A maioria dos discursos
verberava contra a leniência das autoridades e a brandura da legislação
criminal, tidas como principais causas do aumento da delinquência.
Venceram os
candidatos que melhor exploraram a sensação de insegurança da
população, enraizada na violência endêmica, característica de nações desiguais
e excludentes como a nossa. Triunfaram aqueles que defenderam o endurecimento
das leis penais, a intensificação das ações da polícia e a expansão do
porte de armas. Alguns advogaram abertamente a intervenção das
Forças Armadas e a reedição dos atos de exceção.
Tal desfecho não
suscitou maior surpresa porque boa parte dos eleitos apenas repercutiu o já
atávico temor das massas, diuturnamente reforçado pelo noticiário
sensacionalista veiculado pela mídia.

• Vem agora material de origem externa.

Lemma trimStart_app_white (ws s : string) :
  white ws -> trimStart (ws +:+ s) = trimStart s.
Proof.
  induction 1 as [|w ws Hw _ IH]; [reflexivity|].
  rewrite append_assoc, (trimStart_white_space_character w _ Hw). exact IH.
Qed.

Lemma trimStart_white (s : string) : white s -> trimStart s = "".
Proof.
  intros H. rewrite <- (append_empty_r s). apply (trimStart_app_white s "" H).
Qed.

Lemma white_app (a b : string) : white a -> white b -> white (a +:+ b).
Proof.
  induction 1 as [|w a Hw _ IH]; intros Hb; [exact Hb|].
  rewrite append_assoc. apply white_cons; [exact Hw | exact (IH Hb)].
Qed.

Lemma trimStart_by_length (n : nat) :
  forall s, (String.length s <= n)%nat ->
  skip_white_space (trimStart s) = None /\
  (trimStart s = "" -> white s) /\
  exists ws, white ws /\ s = ws +:+ trimStart s.
Proof.
  induction n as [|n IH]; intros s Hn.
  - destruct s; [|cbn in Hn; lia]. repeat split.
    + intros _. constructor.
    + exists "". split; [constructor | reflexivity].
  - rewrite (trimStart_step s).
    destruct (skip_white_space s) as [r|] eqn:E.
    + pose proof (skip_white_space_shorter s r E) as Hr.
      destruct (skip_white_space_inv s r E) as (w & Hw & ->).
      destruct (IH r ltac:(lia)) as (H1 & H2 & ws & Hws & H3).
      repeat split.
      * exact H1.
      * intros H. apply white_cons; [exact Hw | exact (H2 H)].
      * exists (w +:+ ws). split; [apply white_cons; assumption|].
        rewrite append_assoc, <- H3. reflexivity.
    + repeat split.
      * exact E.
      * intros ->. constructor.
      * exists "". split; [constructor | reflexivity].
Qed.

Lemma trimStart_head (s : string) : skip_white_space (trimStart s) = None.
Proof. apply (trimStart_by_length (String.length s) s). lia. Qed.

Lemma trimStart_empty_white (s : string) : trimStart s = "" -> white s.
Proof. apply (trimStart_by_length (String.length s) s). lia. Qed.

Lemma trimStart_split (s : string) :
  exists ws, white ws /\ s = ws +:+ trimStart s.
Proof. apply (trimStart_by_length (String.length s) s). lia. Qed.

Lemma trimEnd_split (s : string) :
  exists ws, white ws /\ s = trimEnd s +:+ ws.
Proof.
  induction s as [|c t IH].
  - exists "". split; [constructor | reflexivity].
  - cbn [trimEnd]. destruct (trimStart (String c t)) eqn:E.
    + exists (String c t). split; [|reflexivity].
      apply trimStart_empty_white. exact E.
    + destruct IH as (ws & Hws & Ht). exists ws. split; [exact Hws|].
      change (String c (trimEnd t) +:+ ws) with (String c (trimEnd t +:+ ws)).
      rewrite <- Ht. reflexivity.
Qed.

(** A text that does not begin with a white-space character has no
    non-empty prefix of white space. *)
Lemma no_white_prefix (s pre post : string) :
  skip_white_space s = None -> s = pre +:+ post -> white pre -> pre = "".
Proof.
  intros Hs -> Hw. destruct Hw as [|w ws Hc _]; [reflexivity|].
  rewrite append_assoc, (skip_white_space_character w _ Hc) in Hs.
  discriminate Hs.
Qed.

Lemma trimEnd_no_white_suffix (s pre post : string) :
  trimEnd s = pre +:+ post -> white post -> post = "".
Proof.
  revert pre. induction s as [|c t IH]; intros pre H Hw.
  - destruct pre; [exact (eq_sym H) | discriminate H].
  - cbn [trimEnd] in H. destruct (trimStart (String c t)) eqn:E.
    + destruct pre; [exact (eq_sym H) | discriminate H].
    + destruct pre as [|c' pre].
      * exfalso. change ("" +:+ post) with post in H.
        destruct (trimEnd_split t) as (ws & Hws & Ht).
        assert (Hall : white (String c t)).
        { rewrite Ht.
          change (String c (trimEnd t +:+ ws))
            with (String c (trimEnd t) +:+ ws).
          rewrite H. apply white_app; assumption. }
        rewrite (trimStart_white _ Hall) in E. discriminate E.
      * change (String c' pre +:+ post) with (String c' (pre +:+ post)) in H.
        injection H as _ H. exact (IH pre H Hw).
Qed.

Lemma trim_trimmed (s : string) : trimmed (trim s).
Proof.
  unfold trim. intros pre post H. split; intros Hw.
  - destruct (trimEnd_split (trimStart s)) as (ws & _ & Hs).
    apply (no_white_prefix (trimStart s) pre (post +:+ ws));
      [apply trimStart_head | | exact Hw].
    rewrite Hs at 1. rewrite H. apply append_assoc.
  - exact (trimEnd_no_white_suffix _ pre post H Hw).
Qed.

Lemma trim_blank (s : string) : white s -> trim s = "".
Proof. intros H. unfold trim. rewrite (trimStart_white s H). reflexivity. Qed.

Lemma replace_non_numeric_app (a b : string) :
  replace_non_numeric (a +:+ b) =
  replace_non_numeric a +:+ replace_non_numeric b.
Proof.
  induction a as [|c a IH]; [reflexivity|].
  simpl. destruct (numeric_char c); simpl; rewrite IH; reflexivity.
Qed.

Lemma replace_non_numeric_white_space (w : string) :
  white_space_character w -> replace_non_numeric w = "".
Proof.
  unfold white_space_character. cbn [List.map WhiteSpace].
  intros H. repeat (destruct H as [<- | H]; [reflexivity|]). destruct H.
Qed.

Lemma replace_non_numeric_blank (s : string) :
  white s -> replace_non_numeric s = "".
Proof.
  induction 1 as [|w s Hw _ IH]; [reflexivity|].
  rewrite replace_non_numeric_app, (replace_non_numeric_white_space w Hw), IH.
  reflexivity.
Qed.

(** White space beyond ASCII is trimmed, letters that end in the bytes of
    a white-space character are not. *)
Example trim_no_break_space :
  trim (encode 0xA0 +:+ "MV A" +:+ encode 0x3000 +:+ encode 0xFEFF) = "MV A".
Proof. vm_compute. reflexivity. Qed.

Example trim_keeps_letters : trim " voilà " = "voilà".
Proof. vm_compute. reflexivity. Qed.

Lemma startsWith_spec (s needle : string) :
  startsWith s needle = true <-> exists post, s = needle +:+ post.
Proof.
  revert s. induction needle as [|a n IH]; intros s; simpl.
  - split; [intros _; exists s; reflexivity | destruct s; reflexivity].
  - destruct s as [|b t].
    + split; [discriminate | intros [post H]; discriminate H].
    + simpl. rewrite andb_true_iff, IH. split.
      * intros [Hab [post ->]]. apply Ascii.eqb_eq in Hab as ->.
        exists post. reflexivity.
      * intros [post H]. injection H as -> ->. split.
        -- apply Ascii.eqb_refl.
        -- exists post. reflexivity.
Qed.

Lemma includes_spec (s needle : string) :
  includes s needle = true <-> contains s needle.
Proof.
  unfold contains. induction s as [|b t IH].
  - cbn [includes]. rewrite orb_false_r, startsWith_spec. split.
    + intros [post H]. exists "", post. exact H.
    + intros [[|c pre] [post H]]; [exists post; exact H | discriminate H].
  - cbn [includes]. rewrite orb_true_iff, startsWith_spec, IH. split.
    + intros [[post H] | [pre [post H]]].
      * exists "", post. exact H.
      * exists (String b pre), post. rewrite H. reflexivity.
    + intros [[|c pre] [post H]].
      * left. exists post. exact H.
      * right. injection H as -> ->. exists pre, post. reflexivity.
Qed.

End Strings.

(** ** Binary64 arithmetic *)

Section Binary64.

Lemma digits2_pos_bounds (p : positive) :
  2 ^ (Z.pos (digits2_pos p) - 1) <= Z.pos p < 2 ^ Z.pos (digits2_pos p).
Proof.
  induction p as [p IH|p IH|]; cbn [digits2_pos].
  - rewrite Pos2Z.inj_succ.
    replace (Z.succ (Z.pos (digits2_pos p)) - 1)
      with (Z.succ (Z.pos (digits2_pos p) - 1)) by lia.
    rewrite !Z.pow_succ_r by lia. lia.
  - rewrite Pos2Z.inj_succ.
    replace (Z.succ (Z.pos (digits2_pos p)) - 1)
      with (Z.succ (Z.pos (digits2_pos p) - 1)) by lia.
    rewrite !Z.pow_succ_r by lia. lia.
  - simpl. lia.
Qed.

Lemma Zdigits2_le (m k : Z) : 0 <= m -> 0 <= k -> m < 2 ^ k -> Zdigits2 m <= k.
Proof.
  intros Hm Hk Hlt. destruct m as [|p|p]; simpl; try lia.
  destruct (digits2_pos_bounds p) as [Hlo _].
  destruct (Z.le_gt_cases (Z.pos (digits2_pos p)) k) as [H|H]; [exact H|].
  exfalso.
  assert (2 ^ k <= 2 ^ (Z.pos (digits2_pos p) - 1))
    by (apply Z.pow_le_mono_r; lia).
  lia.
Qed.

Lemma shr_1_m (mrs : shr_record) :
  0 <= shr_m mrs ->
  0 <= shr_m (shr_1 mrs) /\ 2 * shr_m (shr_1 mrs) <= shr_m mrs.
Proof.
  destruct mrs as [m r s]. cbn [shr_m]. intros Hm.
  destruct m as [|[p|p|]|p]; simpl; lia.
Qed.
Ltac exec :=
  repeat first
    [ progress project
    | rewrite lookup_insert_eq
    | rewrite lookup_delete_eq
    | progress change (wrap_int (1 - 1)) with 0
    | progress change (wrap_int (1 + 1)) with 2
    | match goal with
      | H : wrap_int ?x = _ |- context [wrap_int ?x] => rewrite H
      end
    | match goal with
      | H : ?m !! ?k = _ |- context [?m !! ?k] => rewrite H
      | H : ?a ≠ ?b |- context [<[?a := _]> _ !! ?b] => rewrite (lookup_insert_ne _ a b) by exact H
      | H : ?b ≠ ?a |- context [<[?a := _]> _ !! ?b] =>
          rewrite (lookup_insert_ne _ a b) by (intros ?; apply H; congruence)
      end
    | match goal with
      | |- context [decide (?a = ?b)] => destruct (decide (a = b)); try congruence; try lia
      | |- context [decide (?a ≠ ?b)] => destruct (decide (a ≠ b)); try congruence; try lia
      end ].

Ltac count_events :=
  cbn [filter list_filter];
  repeat first [ rewrite decide_True by reflexivity
               | rewrite decide_False by discriminate ];
  cbn [length]; lia.

(** ** Arithmetic of the counters *)

Lemma wrap_int_id (z : Z) : INT_MIN ≤ z ≤ INT_MAX → wrap_int z = z.
Proof.
  unfold INT_MIN, INT_MAX, wrap_int. intros H.
  rewrite Z.mod_small by lia. lia.
Qed.

Lemma wrap_int_succ_pred (z : Z) :
  INT_MIN ≤ z ≤ INT_MAX → wrap_int (wrap_int (z + 1) - 1) = z.
Proof.
  intros H. unfold INT_MIN, INT_MAX in H.
  destruct (decide (z = 2147483647)) as [->|Hne]; [reflexivity|].
  rewrite (wrap_int_id (z + 1)) by (unfold INT_MIN, INT_MAX; lia).
  replace (z + 1 - 1) with z by lia.
  apply wrap_int_id. unfold INT_MIN, INT_MAX. lia.
Qed.

Lemma wrap_int_succ_ne_1 (z : Z) : 1 ≤ z ≤ INT_MAX → wrap_int (z + 1) ≠ 1.
Proof.
  intros H. unfold INT_MAX in H.
  destruct (decide (z = 2147483647)) as [->|Hne]; [vm_compute; discriminate|].
  rewrite wrap_int_id by (unfold INT_MIN, INT_MAX; lia). lia.
Qed.

(** ** Finite-map facts used below *)

Lemma alter_absent {V} (f : V → V) (k : positive) (m : gmap positive V) :
  m !! k = None → alter f k m = m.
Proof.
  intros H. apply map_eq. intros i. rewrite lookup_alter.
  destruct (decide (k = i)) as [->|]; [by rewrite H|done].
Qed.

Lemma alter_insert_same {V} (f : V → V) (k : positive) (v : V) (m : gmap positive V) :
  alter f k (<[k := v]> m) = <[k := f v]> m.
Proof.
  apply map_eq. intros i. rewrite lookup_alter.
  destruct (decide (k = i)) as [->|].
  - by rewrite !lookup_insert_eq.
  - by rewrite !lookup_insert_ne.
Qed.

Lemma fresh_lookup {V} (m : gmap positive V) : m !! fresh (dom m) = None.
Proof. apply not_elem_of_dom. apply is_fresh. Qed.

Lemma fresh_ne {V} (m : gmap positive V) (k : positive) (v : V) :
  m !! k = Some v → fresh (dom m) ≠ k.
Proof. intros H E. rewrite <- E, fresh_lookup in H. discriminate. Qed.

(** ** [Arc::release] step by step *)

(** The guard [control_block &&]: with a null pointer nothing is touched.
    (No constructor of the header leaves the pointer null.) *)
Lemma release_null (this : positive) (σ : heap) :
  arcs σ !! this = Some None → Arc.release this σ = Done tt σ.
Proof. intros H. unfold_ops. exec. reflexivity. Qed.

Section release.
Variables (this cb : positive) (blk : ArcControlBlock.t) (σ : heap).
Hypothesis Hthis : arcs σ !! this = Some (Some cb).
Hypothesis Hblk : arc_blocks σ !! cb = Some blk.
(** * small_tools: the GPT-2 re-implementation and the flow-matching module

    A shallow embedding of
      - [llms/LLMs-from-scratch/gpt2.py]  (module [GPT2] below), and
      - [audio/GLM-4-Voice/cosyvoice/flow/flow.py]  (module [Flow] below).

    Conventions of the embedding.
      - A tensor of rank k is a k-fold nested list; integer tensors hold [Z],
        floating tensors hold [R]: the float arithmetic of the tensor library
        is read as exact real arithmetic.
      - Python exceptions are values of [exn]; a computation that may raise
        returns a [result].
      - Modules that draw random numbers (dropout, the attention layer, the
        flow decoder, Python's [random]) thread a generator state of an
        abstract type [G]: a stateful computation has type [M G A].
      - Layers that the two files receive from outside (the attention class,
        dropout, the injected encoder, length regulator and decoder, the
        padding-mask helper) are parameters of the development. *)

From Stdlib Require Import List ZArith Bool Arith Lia.
From Stdlib Require Import Reals Lra.
Import ListNotations.

(** ** Exceptions, results, and the generator-state monad *)

Inductive exn : Type :=
| AssertionError
| IndexError
| RuntimeError.

Inductive result (A : Type) : Type :=
| Ok (a : A)
| Err (e : exn).

Arguments Ok {A} a.
Arguments Err {A} e.

Definition rbind {A B : Type} (c : result A) (k : A -> result B) : result B :=
  match c with
  | Ok a => k a
  | Err e => Err e
  end.

Notation "'let*' x ':=' c 'in' k" := (rbind c (fun x => k))
  (at level 10, x name, c at level 100, k at level 200).

Fixpoint mapM {A B : Type} (f : A -> result B) (l : list A) : result (list B) :=
  match l with
  | [] => Ok []
  | x :: t =>
      let* y := f x in
      let* ys := mapM f t in
      Ok (y :: ys)
  end.

(** A computation that may consume randomness and may raise. *)
Definition M (G A : Type) : Type := G -> result A * G.

Definition ret {G A : Type} (a : A) : M G A := fun g => (Ok a, g).

Definition bind {G A B : Type} (c : M G A) (k : A -> M G B) : M G B :=
  fun g =>
    match c g with
    | (Ok a, g') => k a g'
    | (Err e, g') => (Err e, g')
    end.

Definition lift {G A : Type} (c : result A) : M G A := fun g => (c, g).

Notation "x <- c ;; k" := (bind c (fun x => k))
  (at level 100, c at next level, right associativity).

(** A computation that never raises [AssertionError]. *)
Definition no_assert {A : Type} (r : result A) : Prop := r <> Err AssertionError.

Definition never_asserts {G A : Type} (c : M G A) : Prop :=
  forall g, no_assert (fst (c g)).

(** ** Tensors as nested lists *)

Abbreviation vec := (list R).
Abbreviation tensor2 := (list (list R)).
Abbreviation tensor3 := (list (list (list R))).
Abbreviation tokens := (list (list Z)).

Definition has_shape1 {A : Type} (n : nat) (v : list A) : Prop := length v = n.

Definition has_shape2 {A : Type} (b s : nat) (x : list (list A)) : Prop :=
  length x = b /\ Forall (has_shape1 s) x.

Definition has_shape3 {A : Type} (b s v : nat) (x : list (list (list A))) : Prop :=
  length x = b /\ Forall (has_shape2 s v) x.

(** Python's [l[start:]] for an arbitrary (possibly negative) [start]. *)
Definition py_slice_from {A : Type} (start : Z) (l : list A) : list A :=
  let len := Z.of_nat (length l) in
  let s := if (start <? 0)%Z then Z.max (start + len) 0 else Z.min start len in
  skipn (Z.to_nat s) l.

(** The last [c] elements of a list (all of it when it is shorter). *)
Definition lastn {A : Type} (c : nat) (l : list A) : list A :=
  skipn (length l - c) l.

(** [torch.cat((a, b), dim=1)] on rank-2 tensors: the batch sizes must agree. *)
Definition cat_dim1 {A : Type} (a b : list (list A)) : result (list (list A)) :=
  if Nat.eqb (length a) (length b)
  then Ok (map (fun p => fst p ++ snd p) (combine a b))
  else Err RuntimeError.

(** [t[:, -1, :]] on a rank-3 tensor: the last position of every batch row. *)
Definition select_last {A : Type} (t : list (list (list A))) : result (list (list A)) :=
  mapM (fun seq => match seq with
                   | [] => Err IndexError
                   | _ :: _ => Ok (last seq [])
                   end) t.

(** Elementwise binary operation with the broadcasting rule of the tensor
    library on one dimension: equal sizes pair up, a size of one is
    stretched, anything else raises. *)
Definition bzipM {A B C : Type} (f : A -> B -> result C)
    (a : list A) (b : list B) : result (list C) :=
  if Nat.eqb (length a) (length b)
  then mapM (fun p => f (fst p) (snd p)) (combine a b)
  else match a, b with
       | [x], _ => mapM (f x) b
       | _, [y] => mapM (fun x => f x y) a
       | _, _ => Err RuntimeError
       end.

(** [a + b] on tensors of rank 1, 2 and 3, and of rank 3 with rank 2. *)
Definition vadd (a b : vec) : result vec :=
  bzipM (fun x y => Ok (x + y)%R) a b.

Definition madd (a b : tensor2) : result tensor2 := bzipM vadd a b.

Definition tadd (a b : tensor3) : result tensor3 := bzipM madd a b.

Definition tadd_rank2 (a : tensor3) (b : tensor2) : result tensor3 :=
  mapM (fun m => madd m b) a.

(** [a * b] on rank-1 tensors. *)
Definition vmul (a b : vec) : result vec :=
  bzipM (fun x y => Ok (x * y)%R) a b.

(** ** Numeric kernels *)

Definition rsum (v : vec) : R := fold_right Rplus 0%R v.

(** [torch.softmax(v, dim=-1)] on one vector. *)
Definition softmax (v : vec) : vec :=
  let total := rsum (map exp v) in
  map (fun x => (exp x / total)%R) v.

(** [torch.argmax] scans for the first maximal value. *)
Fixpoint argmax_from (best_i : nat) (best : R) (i : nat) (v : vec) : nat :=
  match v with
  | [] => best_i
  | x :: t =>
      if Rlt_dec best x
      then argmax_from i x (S i) t
      else argmax_from best_i best (S i) t
  end.

Definition argmax (v : vec) : result nat :=
  match v with
  | [] => Err IndexError
  | x :: t => Ok (argmax_from 0 x 1 t)
  end.

(** [torch.argmax(p, dim=-1, keepdim=True)] on a rank-2 tensor. *)
Definition argmax_keepdim (p : tensor2) : result tokens :=
  mapM (fun v => let* i := argmax v in Ok [Z.of_nat i]) p.

(** [i] is the position of the first maximal entry of [v]. *)
Definition is_first_max (v : vec) (i : nat) : Prop :=
  (i < length v)%nat /\
  (forall j, (j < length v)%nat -> (nth j v 0 <= nth i v 0)%R) /\
  (forall j, (j < i)%nat -> (nth j v 0 < nth i v 0)%R).

(** ** Layers of the tensor library *)

Module nn.

(** [nn.Embedding]: a table of rows looked up by index; an index outside
    the table raises. *)
Module Embedding.

Definition forward (weight : tensor2) (i : Z) : result vec :=
  if (i <? 0)%Z then Err IndexError
  else match nth_error weight (Z.to_nat i) with
       | Some row => Ok row
       | None => Err IndexError
       end.

End Embedding.

(** [nn.Linear]: [x @ weight^T + bias] on the last dimension. *)
Module Linear.

Record t : Type := mk {
  in_features : nat;
  out_features : nat;
  weight : tensor2;
  bias : option vec
}.

Definition dot (a b : vec) : R :=
  rsum (map (fun p => (fst p * snd p)%R) (combine a b)).

Definition forward_row (l : t) (x : vec) : result vec :=
  if Nat.eqb (length x) (in_features l)
  then
    let y := map (fun w => dot x w) (weight l) in
    match bias l with
    | Some b => Ok (map (fun p => (fst p + snd p)%R) (combine y b))
    | None => Ok y
    end
  else Err RuntimeError.

Definition forward (l : t) (x : tensor3) : result tensor3 :=
  mapM (mapM (forward_row l)) x.

(** What the constructor [nn.Linear(n_in, n_out, bias=with_bias)]
    establishes. *)
Definition built (n_in n_out : nat) (with_bias : bool) (l : t) : Prop :=
  in_features l = n_in /\ out_features l = n_out /\
  has_shape2 n_out n_in (weight l) /\
  match bias l with
  | Some b => with_bias = true /\ length b = n_out
  | None => with_bias = false
  end.

End Linear.

End nn.

(** ** gpt2.py *)

Module GPT2.

Module LayerNrom.

Record t : Type := mk {
  eps : R;
  scale : vec;
  shift : vec
}.

Definition mean (x : vec) : R := (rsum x / INR (length x))%R.

(** [x.var(dim=-1, unbiased=False)] *)
Definition var (x : vec) : R :=
  (rsum (map (fun xi => (xi - mean x) * (xi - mean x)) x) / INR (length x))%R.

Definition norm_x (ln : t) (x : vec) : vec :=
  map (fun xi => ((xi - mean x) / sqrt (var x + eps ln))%R) x.
(** * Speech: pronunciation practice and AI companion

    A shallow embedding of the pure and the stateful kernels of
    [src/app.py] and [src/ai_app.py], and the properties of them that the
    specification states.

    Conventions of the embedding.
    - A Python [str] is the list of its characters.  A character is a code
      point below 256 (an [ascii] read as Latin-1); [str.lower],
      [str.isspace] and the regular-expression class [\s] are given on
      that range exactly as CPython computes them.
    - [len], indices and word counts are [nat]; [retries], HTTP status codes
      and attempt numbers are [Z].
    - A Python [float] is idealised as an exact rational ([Q]): products and
      quotients are exact, and [round(x, 2)] rounds the exact value half to
      even.
    - A [dict] is a [gmap]; a decoded JSON document is the inductive type
      [pyval], whose objects are association lists. *)

From Stdlib Require Import Ascii String QArith Qround Lqa.
From stdpp Require Import gmap strings list fin_maps sorting.

#[local] Set Warnings "-register-all".
#[local] Open Scope Z_scope.
#[local] Open Scope nat_scope.

(** ** Python strings *)

Abbreviation str := (list ascii).

Definition lit (s : string) : str := list_ascii_of_string s.
Arguments lit : simpl never.

Definition code (c : ascii) : nat := nat_of_ascii c.

(** [str.isspace] on one character, which is also the class [\s] of [re] on
    [str] patterns and the separator set of [str.split()] and
    [str.strip()]. *)
Definition is_space (c : ascii) : bool :=
  let n := code c in
  ((9 <=? n) && (n <=? 13)) || ((28 <=? n) && (n <=? 32))
  || (n =? 133) || (n =? 160).

Definition space : ascii := ascii_of_nat 32.

(** [s.split()]: the maximal runs of characters that are not whitespace.
    [tok] is the run being scanned. *)
Fixpoint split_scan (tok s : str) : list str :=
  match s with
  | [] => match tok with [] => [] | _ => [tok] end
  | c :: s' =>
      if is_space c
      then match tok with
           | [] => split_scan [] s'
           | _ => tok :: split_scan [] s'
           end
      else split_scan (tok ++ [c]) s'
  end.

Definition split (s : str) : list str := split_scan [] s.

(** A word: a non-empty run without whitespace. *)
Definition word (w : str) : Prop :=
  w ≠ [] ∧ Forall (λ c, is_space c = false) w.

(** [sep.join(ws)] *)
Fixpoint join (sep : str) (ws : list str) : str :=
  match ws with
  | [] => []
  | [w] => w
  | w :: ws' => w ++ sep ++ join sep ws'
  end.

(** [s.strip()] *)
Fixpoint lstrip (s : str) : str :=
  match s with
  | c :: s' => if is_space c then lstrip s' else s
  | [] => []
  end.

Definition rstrip (s : str) : str := rev (lstrip (rev s)).

Definition strip (s : str) : str := rstrip (lstrip s).

(** [s.endswith(suffix)] *)
Definition endswith (s suffix : str) : bool :=
  bool_decide (drop (length s - length suffix) s = suffix).

(** Truthiness of a list ([if xs:]). *)
Definition truthy {A} (xs : list A) : bool :=
  match xs with [] => false | _ => true end.

(** ** ai_app.py: the reply handed to the text-to-speech engine *)

(** [synthesize_conversational], up to the point where [text] is handed to
    [gTTS]: the value of [text] after the truncation. *)
Definition synthesize_conversational (text : str) : str :=
  let words := split text in
  if 150 <? length words
  then join (lit " ") (take 150 words) ++ lit "..."
  else text.

(** A reply of 200 words. *)
Definition reply_200 : str := mjoin (replicate 200 (lit "word ")).

(** ** ai_app.py: the conversation history *)

(** A conversation turn.  [text] is [None] when the entry has no ["text"]
    key or holds [None] there: [entry.get("text") or ""] reads both
    as the empty string. *)
Record turn := Turn { author : str; text : option str }.

Definition entry_words (entry : turn) : nat :=
  length (split (default [] (text entry))).

(** The loop of [_truncate_history] over [reversed(messages)];
    [trimmed] grows at its end, as [trimmed.append(entry)] does. *)
Fixpoint truncate_loop (entries : list turn) (total_words : nat)
    (trimmed : list turn) : list turn :=
  match entries with
  | [] => trimmed
  | entry :: rest =>
      let words := entry_words entry in
      if (3000 <? total_words + words) && truthy trimmed
      then trimmed
      else truncate_loop rest (total_words + words) (trimmed ++ [entry])
  end.

Definition _truncate_history (messages : list turn) : list turn :=
  rev (truncate_loop (rev messages) 0 []).

(** The number of words of a list of turns. *)
Definition total_words (turns : list turn) : nat :=
  sum_list_with entry_words turns.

O que mais causou espanto foi a
incondicional adesão a esse ideário por parte de alguns integrantes do aparelho
estatal, em especial do Judiciário, considerada a plena vigência da
Constituição libertária de 1988. Subitamente proliferaram heróis e justiceiros,
paladinos da lei e da ordem, ávidos por uns momentos de fama ou algumas migalhas
de poder. À semelhança de lázaros redivivos, de repente emergiram do insípido
anonimato das respectivas carreiras.
Uma das consequências mais
nefastas dessa cultura punitivista consistiu no aumento exponencial da população
carcerária, em sua maioria negra e parda, que supera atualmente a
espantosa cifra de 700 mil presos, os quais sobrevivem amontoados em jaulas
inapropriadas até para animais de zoológico. Nesse quesito, o Brasil ocupa a
desonrosa posição de terceiro país que mais prende no mundo. E prende mal, pois
cerca de 30% dos encarcerados são presos provisórios, que não conseguem ser
ouvidos por um magistrado, mesmo transcorridos meses ou anos de sua detenção.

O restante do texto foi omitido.